(** [s.replace(c, '')] for a one-character [c]. *)
Definition py_remove_char (c : ascii) (s : string) : string :=
  string_of_list_ascii (List.filter (fun x => negb (Ascii.eqb x c)) (list_ascii_of_string s)).

(** [str.split(sep)] for a one-character [sep]: the pieces between the
    separators, empty ones included. *)
Fixpoint split_sep_aux (sep : ascii) (l : list ascii) : list (list ascii) :=
  match l with
  | [] => [[]]
  | c :: rest =>
      if Ascii.eqb c sep then [] :: split_sep_aux sep rest
      else match split_sep_aux sep rest with
           | w :: ws => (c :: w) :: ws
           | [] => [[c]]
           end
  end.

Definition py_split_sep (sep : ascii) (s : string) : list string :=
  map string_of_list_ascii (split_sep_aux sep (list_ascii_of_string s)).

(** [sep.join(l)]. *)
Fixpoint py_join (sep : string) (l : list string) : string :=
  match l with
  | [] => EmptyString
  | w :: ws =>
      match ws with
      | [] => w
      | _ => (w ++ sep ++ py_join sep ws)%string
      end
  end.

Definition newline : string := String "010"%char EmptyString.

(** The [abc] string of [generate_midi_contour] for the fields [meter],
    [mode] and [abc] of a setting. *)
Definition abc_text (meter mode abc : string) : string :=
  let abc_header := ["X:1"; "T:"; "M:" ++ py_strip meter; "L:1/8"; "K:" ++ py_strip mode]%string in
  let abc_body := py_split_sep "010"%char
                    (py_remove_char "013"%char (py_remove_char "092"%char abc)) in
  py_join newline (abc_header ++ abc_body).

» **To do**:
Copy out the data shown above in full. Match it exactly.

» **Answer space**:
(** [s.replace(c, '')] for a one-character [c]. *)
Definition py_remove_char (c : ascii) (s : string) : string :=
  string_of_list_ascii (List.filter (fun x => negb (Ascii.eqb x c)) (list_ascii_of_string s)).

(** [str.split(sep)] for a one-character [sep]: the pieces between the
    separators, empty ones included. *)
Fixpoint split_sep_aux (sep : ascii) (l : list ascii) : list (list ascii) :=
  match l with
  | [] => [[]]
  | c :: rest =>
      if Ascii.eqb c sep then [] :: split_sep_aux sep rest
      else match split_sep_aux sep rest with
           | w :: ws => (c :: w) :: ws
           | [] => [[c]]
           end
  end.

Definition py_split_sep (sep : ascii) (s : string) : list string :=
  map string_of_list_ascii (split_sep_aux sep (list_ascii_of_string s)).

(** [sep.join(l)]. *)
Fixpoint py_join (sep : string) (l : list string) : string :=
  match l with
  | [] => EmptyString
  | w :: ws =>
      match ws with
      | [] => w
      | _ => (w ++ sep ++ py_join sep ws)%string
      end
  end.

Definition newline : string := String "010"%char EmptyString.

(** The [abc] string of [generate_midi_contour] for the fields [meter],
    [mode] and [abc] of a setting. *)
Definition abc_text (meter mode abc : string) : string :=
  let abc_header := ["X:1"; "T:"; "M:" ++ py_strip meter; "L:1/8"; "K:" ++ py_strip mode]%string in
  let abc_body := py_split_sep "010"%char
                    (py_remove_char "013"%char (py_remove_char "092"%char abc)) in
  py_join newline (abc_header ++ abc_body).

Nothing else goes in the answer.